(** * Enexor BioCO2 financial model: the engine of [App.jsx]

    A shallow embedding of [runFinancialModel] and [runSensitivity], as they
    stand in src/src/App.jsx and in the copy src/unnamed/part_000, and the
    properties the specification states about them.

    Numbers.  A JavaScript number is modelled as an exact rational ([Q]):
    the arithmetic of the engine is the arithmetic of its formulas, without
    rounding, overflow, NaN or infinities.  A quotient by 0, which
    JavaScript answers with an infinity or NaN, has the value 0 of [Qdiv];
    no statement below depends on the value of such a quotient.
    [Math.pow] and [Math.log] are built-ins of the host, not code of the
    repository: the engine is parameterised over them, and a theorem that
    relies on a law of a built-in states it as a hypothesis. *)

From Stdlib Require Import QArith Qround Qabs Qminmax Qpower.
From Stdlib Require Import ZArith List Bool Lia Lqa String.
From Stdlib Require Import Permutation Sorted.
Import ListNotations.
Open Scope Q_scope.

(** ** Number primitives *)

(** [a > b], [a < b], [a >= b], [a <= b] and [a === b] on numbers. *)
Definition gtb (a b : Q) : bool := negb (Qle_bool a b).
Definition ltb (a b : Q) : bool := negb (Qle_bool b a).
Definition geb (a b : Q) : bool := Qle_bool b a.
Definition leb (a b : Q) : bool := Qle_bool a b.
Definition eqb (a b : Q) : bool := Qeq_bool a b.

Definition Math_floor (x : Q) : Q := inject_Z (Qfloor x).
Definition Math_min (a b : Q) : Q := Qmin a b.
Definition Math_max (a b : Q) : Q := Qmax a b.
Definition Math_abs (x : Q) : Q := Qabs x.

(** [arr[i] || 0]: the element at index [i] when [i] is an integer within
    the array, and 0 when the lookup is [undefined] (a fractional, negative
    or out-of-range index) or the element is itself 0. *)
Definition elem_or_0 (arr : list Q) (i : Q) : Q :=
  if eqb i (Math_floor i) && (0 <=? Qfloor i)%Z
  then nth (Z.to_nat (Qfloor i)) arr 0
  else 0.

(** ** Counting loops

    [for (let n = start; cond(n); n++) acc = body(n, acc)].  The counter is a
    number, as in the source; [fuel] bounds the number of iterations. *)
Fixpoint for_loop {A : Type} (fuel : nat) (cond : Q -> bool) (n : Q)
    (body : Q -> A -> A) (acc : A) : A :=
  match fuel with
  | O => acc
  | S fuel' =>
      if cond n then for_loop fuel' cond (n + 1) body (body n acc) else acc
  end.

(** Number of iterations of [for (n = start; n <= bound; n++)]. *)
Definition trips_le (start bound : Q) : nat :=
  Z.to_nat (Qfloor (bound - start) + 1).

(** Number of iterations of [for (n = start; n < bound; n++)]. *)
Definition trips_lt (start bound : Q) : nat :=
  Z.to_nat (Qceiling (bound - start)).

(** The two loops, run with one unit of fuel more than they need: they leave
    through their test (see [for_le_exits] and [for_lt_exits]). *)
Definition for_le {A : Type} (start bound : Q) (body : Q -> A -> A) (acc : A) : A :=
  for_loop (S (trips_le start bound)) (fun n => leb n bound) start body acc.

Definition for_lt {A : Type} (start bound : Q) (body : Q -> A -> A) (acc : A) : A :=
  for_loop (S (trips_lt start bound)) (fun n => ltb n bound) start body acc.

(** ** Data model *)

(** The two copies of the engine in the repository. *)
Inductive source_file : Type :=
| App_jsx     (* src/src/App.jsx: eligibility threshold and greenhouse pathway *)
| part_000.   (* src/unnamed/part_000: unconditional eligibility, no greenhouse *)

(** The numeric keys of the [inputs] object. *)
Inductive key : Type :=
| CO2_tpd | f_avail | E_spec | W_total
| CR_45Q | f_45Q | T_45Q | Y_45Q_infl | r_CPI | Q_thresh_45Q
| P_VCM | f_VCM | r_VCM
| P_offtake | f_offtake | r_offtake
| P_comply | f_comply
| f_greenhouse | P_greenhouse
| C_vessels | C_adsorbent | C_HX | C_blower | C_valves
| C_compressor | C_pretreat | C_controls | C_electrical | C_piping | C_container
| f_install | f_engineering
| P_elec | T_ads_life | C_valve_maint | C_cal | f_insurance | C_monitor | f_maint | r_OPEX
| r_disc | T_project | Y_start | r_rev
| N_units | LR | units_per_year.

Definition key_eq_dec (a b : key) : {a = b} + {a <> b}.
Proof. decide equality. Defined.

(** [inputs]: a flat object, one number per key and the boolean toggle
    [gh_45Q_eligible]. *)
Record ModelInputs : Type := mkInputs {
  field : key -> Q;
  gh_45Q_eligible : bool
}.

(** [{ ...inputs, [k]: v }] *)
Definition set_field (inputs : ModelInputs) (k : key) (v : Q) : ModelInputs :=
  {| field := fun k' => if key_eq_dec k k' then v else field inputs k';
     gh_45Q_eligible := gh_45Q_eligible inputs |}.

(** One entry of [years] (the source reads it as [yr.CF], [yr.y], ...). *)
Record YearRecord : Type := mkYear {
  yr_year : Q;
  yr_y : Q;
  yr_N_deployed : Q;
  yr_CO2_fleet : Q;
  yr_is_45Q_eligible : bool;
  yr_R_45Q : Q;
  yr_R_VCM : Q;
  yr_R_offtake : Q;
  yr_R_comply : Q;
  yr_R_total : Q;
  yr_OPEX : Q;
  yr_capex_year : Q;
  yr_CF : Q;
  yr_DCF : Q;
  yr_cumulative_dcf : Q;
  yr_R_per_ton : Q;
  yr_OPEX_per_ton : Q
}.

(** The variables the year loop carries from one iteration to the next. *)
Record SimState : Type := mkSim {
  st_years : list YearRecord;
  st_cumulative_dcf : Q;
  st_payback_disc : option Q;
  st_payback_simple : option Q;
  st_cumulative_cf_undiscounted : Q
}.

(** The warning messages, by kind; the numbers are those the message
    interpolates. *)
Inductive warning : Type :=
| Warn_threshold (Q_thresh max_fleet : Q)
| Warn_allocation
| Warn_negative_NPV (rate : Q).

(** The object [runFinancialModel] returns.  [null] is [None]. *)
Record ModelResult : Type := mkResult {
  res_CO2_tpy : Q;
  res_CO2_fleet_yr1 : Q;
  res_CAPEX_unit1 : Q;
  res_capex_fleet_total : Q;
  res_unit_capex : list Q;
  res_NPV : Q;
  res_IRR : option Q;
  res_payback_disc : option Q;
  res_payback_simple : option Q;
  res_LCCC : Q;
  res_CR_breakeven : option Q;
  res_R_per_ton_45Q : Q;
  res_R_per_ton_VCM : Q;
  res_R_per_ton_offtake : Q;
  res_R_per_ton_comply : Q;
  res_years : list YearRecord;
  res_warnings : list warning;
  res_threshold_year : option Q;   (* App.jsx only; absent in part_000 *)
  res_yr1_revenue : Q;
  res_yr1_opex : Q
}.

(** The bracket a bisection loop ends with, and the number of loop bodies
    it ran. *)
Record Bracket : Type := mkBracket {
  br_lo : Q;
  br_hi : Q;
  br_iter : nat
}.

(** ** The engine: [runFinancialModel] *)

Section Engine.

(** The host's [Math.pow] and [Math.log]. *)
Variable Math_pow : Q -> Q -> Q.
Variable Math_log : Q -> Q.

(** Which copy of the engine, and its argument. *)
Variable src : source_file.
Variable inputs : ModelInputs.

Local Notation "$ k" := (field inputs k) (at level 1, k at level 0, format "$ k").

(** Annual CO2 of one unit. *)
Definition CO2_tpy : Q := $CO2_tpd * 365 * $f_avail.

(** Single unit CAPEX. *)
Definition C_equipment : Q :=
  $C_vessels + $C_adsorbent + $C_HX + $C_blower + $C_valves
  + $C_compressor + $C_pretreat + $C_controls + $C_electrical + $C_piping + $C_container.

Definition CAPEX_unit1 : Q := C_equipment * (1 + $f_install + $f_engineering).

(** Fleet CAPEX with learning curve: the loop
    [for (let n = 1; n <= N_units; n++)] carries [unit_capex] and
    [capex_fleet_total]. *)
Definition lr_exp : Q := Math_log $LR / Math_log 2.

-- PROBLEM STATEMENT --
Would you please write out, exactly and with no other lines, the stretch of the listing above from the line containing "Open Scope Q_scope." through the line containing "(** [arr[i] || 0]: the"?

-- SOLUTION BELOW --
Open Scope Q_scope.

(** ** Number primitives *)

(** [a > b], [a < b], [a >= b], [a <= b] and [a === b] on numbers. *)
Definition gtb (a b : Q) : bool := negb (Qle_bool a b).
Definition ltb (a b : Q) : bool := negb (Qle_bool b a).
Definition geb (a b : Q) : bool := Qle_bool b a.
Definition leb (a b : Q) : bool := Qle_bool a b.
Definition eqb (a b : Q) : bool := Qeq_bool a b.

Definition Math_floor (x : Q) : Q := inject_Z (Qfloor x).
Definition Math_min (a b : Q) : Q := Qmin a b.
Definition Math_max (a b : Q) : Q := Qmax a b.
Definition Math_abs (x : Q) : Q := Qabs x.

(** [arr[i] || 0]: the element at index [i] when [i] is an integer within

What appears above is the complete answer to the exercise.